The Efflux Pump Inhibitor Timcodar Improves the Potency of Antimycobacterial Agents

Previous studies indicated that inhibition of efflux pumps augments tuberculosis therapy. In this study, we used timcodar (formerly VX-853) to determine if this efflux pump inhibitor could increase the potency of antituberculosis (anti-TB) drugs against Mycobacterium tuberculosis in in vitro and in vivo combination studies. When used alone, timcodar weakly inhibited Mycobacterium tuberculosis growth in broth culture (MIC, 19 mu g/ml); however, it demonstrated synergism in drug combination studies with rifampin, bedaquiline, and clofazimine but not with other anti-TB agents. When Mycobacterium tuberculosis was cultured in host macrophage cells, timcodar had about a 10-fold increase (50% inhibitory concentration, 1.9 mu g/ml) in the growth inhibition of Mycobacterium tuberculosis and demonstrated synergy with rifampin, moxifloxacin, and bedaquiline. In a mouse model of tuberculosis lung infection, timcodar potentiated the efficacies of rifampin and isoniazid, conferring 1.0 and 0.4 log(10) reductions in bacterial burden in lung, respectively, compared to the efficacy of each drug alone.
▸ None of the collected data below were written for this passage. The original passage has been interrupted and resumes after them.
(** A line holds something else than white space. *)
Definition notBlank (line : str) : bool := existsb (fun c => negb (isSpace c)) line.

(** [s] holds the two code units [a], [b] side by side. *)
Fixpoint hasPair (a b : char) (s : str) : bool :=
  match s with
  | [] => false
  | c :: t => (N.eqb c a && nextIs (hd_error t) b) || hasPair a b t
  end.

(** A name as the patterns take it: a letter or an underscore, then
    letters, digits and underscores. *)
Definition isIdentifier (s : str) : bool :=
  match s with
  | [] => false
  | c :: t => isIdentStart c && forallb isWord t
  end.

(** ** The texts a pattern reads *)

(** [derives r cs]: [cs] is a text that [r] can read; the word
    boundary reads nothing, and what stands around it is not looked at
    here. *)
Inductive derives : regex -> str -> Prop :=
| derives_Eps : derives Eps []
| derives_Chr p c : p c = true -> derives (Chr p) [c]
| derives_Seq r1 r2 a b :
    derives r1 a -> derives r2 b -> derives (Seq r1 r2) (a ++ b)
| derives_AltL r1 r2 a : derives r1 a -> derives (Alt r1 r2) a
| derives_AltR r1 r2 a : derives r2 a -> derives (Alt r1 r2) a
| derives_StarNil r : derives (Star r) []
| derives_StarCons r a b :
    derives r a -> derives (Star r) b -> derives (Star r) (a ++ b)
| derives_Group n r a : derives r a -> derives (Group n r) a
| derives_WordB : derives WordB [].

(** Every text recorded for group [n] satisfies [P]. *)
Definition capHolds (n : nat) (P : str -> Prop) (s : mstate) : Prop :=
  forall v, In (n, v) (caps s) -> P v.

(** Every text that a group [n] of [r] can read satisfies [P]. *)
Fixpoint groupsHold (n : nat) (P : str -> Prop) (r : regex) : Prop :=
  match r with
  | Seq r1 r2 | Alt r1 r2 => groupsHold n P r1 /\ groupsHold n P r2
  | Star r1 => groupsHold n P r1
  | Group n' r1 =>
    groupsHold n P r1 /\ (n' = n -> forall v, derives r1 v -> P v)
  | _ => True
  end.

(** The least number of code units that a match of [r] reads. *)
Fixpoint minLen (r : regex) : nat :=
  match r with
  | Chr _ => 1
  | Seq r1 r2 => minLen r1 + minLen r2
  | Alt r1 r2 => Nat.min (minLen r1) (minLen r2)
  | Group _ r1 => minLen r1
  | _ => 0
  end.

(** What a target that [parseImports] returns looks like. *)
Definition cleanTarget (p : str) : Prop :=
  p <> [] /\ ~ In BACKSLASH p /\ ~ In QUOTE p
  /\ hasPair SLASH SLASH p = false.

(** [pre] is empty or ends with a slash. *)
Definition endsWithSlash (pre : str) : Prop :=
  pre = [] \/ exists q, pre = q ++ [SLASH].

(** An optional id is, when given, non-empty and free of white space
    at both ends. *)
Definition trimmedId (o : option str) : Prop :=
  forall id, o = Some id -> id <> [] /\ trim id = id.

(** The root [r] is given on the command line [argv], in one argument
    or in two. *)
Definition rootGiven (r : str) (argv : list str) : Prop :=
  In (lit "--root=" ++ r) argv
  \/ exists before after, argv = before ++ lit "--root" :: r :: after.

(** The value [after] of an optional id is the value [before], or it
    was given on the command line [argv]: if empty, by the argument
    [flag] alone. *)
Definition optionGiven (flag : str) (before after : option str)
    (argv : list str) : Prop :=
  after = before \/ exists v, after = Some v /\ (v = [] -> In flag argv).
(** ** Changelog, continued *)

(** X10: a log whose lines all hold at least one field parses into one
    change per line, in order: the commit is the first field of the line,
    the description its other fields joined by single spaces. *)
Theorem parseChangelog_one_per_line (changelog : string) (toks : list string) :
  bufio.NewScanner changelog = (toks, None) →
  Forall (λ text, strings.Fields text ≠ []) toks →
  ∃ changes, parseChangelog changelog = Ok changes
             ∧ Forall2 changelogRecord toks changes.
Proof.
  intros Hscan Hall. unfold parseChangelog. rewrite Hscan.
  destruct (changelogLoop_lines toks None [] Hall) as (parsed & HF & ->).
  exists parsed. split; [done|]. exact HF.
Qed.

Lemma parseChangelog_one_per_line_witness :
  bufio.NewScanner ("abc123 Fix   bug" +:+ LF +:+ "def456 Add feature" +:+ LF)
  = (["abc123 Fix   bug"; "def456 Add feature"], None)
  ∧ Forall (λ text, strings.Fields text ≠ [])
      ["abc123 Fix   bug"; "def456 Add feature"]
  ∧ ∃ changes,
      parseChangelog ("abc123 Fix   bug" +:+ LF +:+ "def456 Add feature" +:+ LF)
      = Ok changes
      ∧ Forall2 changelogRecord ["abc123 Fix   bug"; "def456 Add feature"] changes.
Proof.
  assert (bufio.NewScanner ("abc123 Fix   bug" +:+ LF +:+ "def456 Add feature" +:+ LF)
          = (["abc123 Fix   bug"; "def456 Add feature"], None)) as Hscan
    by (by vm_compute).
  assert (Forall (λ text, strings.Fields text ≠ [])
            ["abc123 Fix   bug"; "def456 Add feature"]) as Hall.
  { apply Forall_cons_2; [by vm_compute|].
    apply Forall_cons_2; [by vm_compute|]. apply Forall_nil_2. }
  split; [exact Hscan|]. split; [exact Hall|].
  exact (parseChangelog_one_per_line _ _ Hscan Hall).
Defined.

(** ** Scanner *)

Section scanner.

Implicit Types (cur line data rest : string) (n : N).

Lemma snoc_append cur c t : strings.snoc cur c +:+ t = cur +:+ String c t.
Proof. unfold strings.snoc. by rewrite append_assoc. Qed.

(** The scan of a first line [line], closed by a line feed: it is a
    token unless [MaxScanTokenSize] bytes or more have been read of it,
    which ends the scan. *)
Lemma ScanLinesFrom_line cur n line rest :
  noLineFeed line = true →
  bufio.ScanLinesFrom cur n (line +:+ String "010" rest)
  = if (bufio.MaxScanTokenSize <=? n + N.of_nat (String.length line))%N
    then ([], Some ErrTooLong)
    else (bufio.dropCR (cur +:+ line) :: (bufio.ScanLinesFrom EmptyString 0 rest).1,
          (bufio.ScanLinesFrom EmptyString 0 rest).2).
Proof.
  revert cur n. induction line as [|c line IH]; intros cur n.
  - intros _. rewrite append_nil_l, append_nil_r, N.add_0_r. simpl.
    destruct (bufio.MaxScanTokenSize <=? n)%N; [done|].
    by destruct (bufio.ScanLinesFrom EmptyString 0 rest).
  - intros [Hc Hl]%andb_true_iff. apply negb_true_iff in Hc.
    rewrite append_cons. simpl bufio.ScanLinesFrom. rewrite Hc, (IH _ _ Hl).
    rewrite snoc_append.
    replace (n + 1 + N.of_nat (String.length line))%N
      with (n + N.of_nat (String.length (String c line)))%N; [done|].
    simpl String.length. lia.
Qed.

(** The scan of a last line that no line feed closes. *)
Lemma ScanLinesFrom_last cur n line :
  noLineFeed line = true →
  bufio.ScanLinesFrom cur n line
  = if (n + N.of_nat (String.length line) =? 0)%N then ([], None)
    else if (bufio.MaxScanTokenSize <=? n + N.of_nat (String.length line))%N
    then ([], Some ErrTooLong)
    else ([bufio.dropCR (cur +:+ line)], None).
Proof.
  revert cur n. induction line as [|c line IH]; intros cur n.
  - intros _. by rewrite append_nil_r, N.add_0_r.
  - intros [Hc Hl]%andb_true_iff. apply negb_true_iff in Hc.
    simpl bufio.ScanLinesFrom. rewrite Hc, (IH _ _ Hl), snoc_append.
    replace (n + 1 + N.of_nat (String.length line))%N
      with (n + N.of_nat (String.length (String c line)))%N; [done|].
    simpl String.length. lia.
Qed.

End scanner.

Lemma noLineFeed_lineOf n c :
  (c =? "010")%char = false → noLineFeed (lineOf n c) = true.
Proof.
  intros Hc. unfold noLineFeed. induction n as [|n IH]; [done|].
  simpl. by rewrite Hc, IH.
Qed.

Lemma length_lineOf n c : String.length (lineOf n c) = n.
Proof. induction n as [|n IH]; [done|]. simpl. by rewrite IH. Qed.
Furthermore, timcodar reduced the likelihood of a relapse infection when evaluated in a mouse model of long-term, chronic infection with treatment with a combination of rifampin, isoniazid, and timcodar. Although timcodar had no effect on the pharmacokinetics of rifampin in plasma and lung, it did increase the plasma exposure of bedaquiline. These data suggest that the antimycobacterial drug-potentiating activity of timcodar is complex and drug dependent and involves both bacterial and host-targeted mechanisms. Further study of the improvement of the potency of antimycobacterial drugs and drug candidates when used in combination with timcodar is warranted.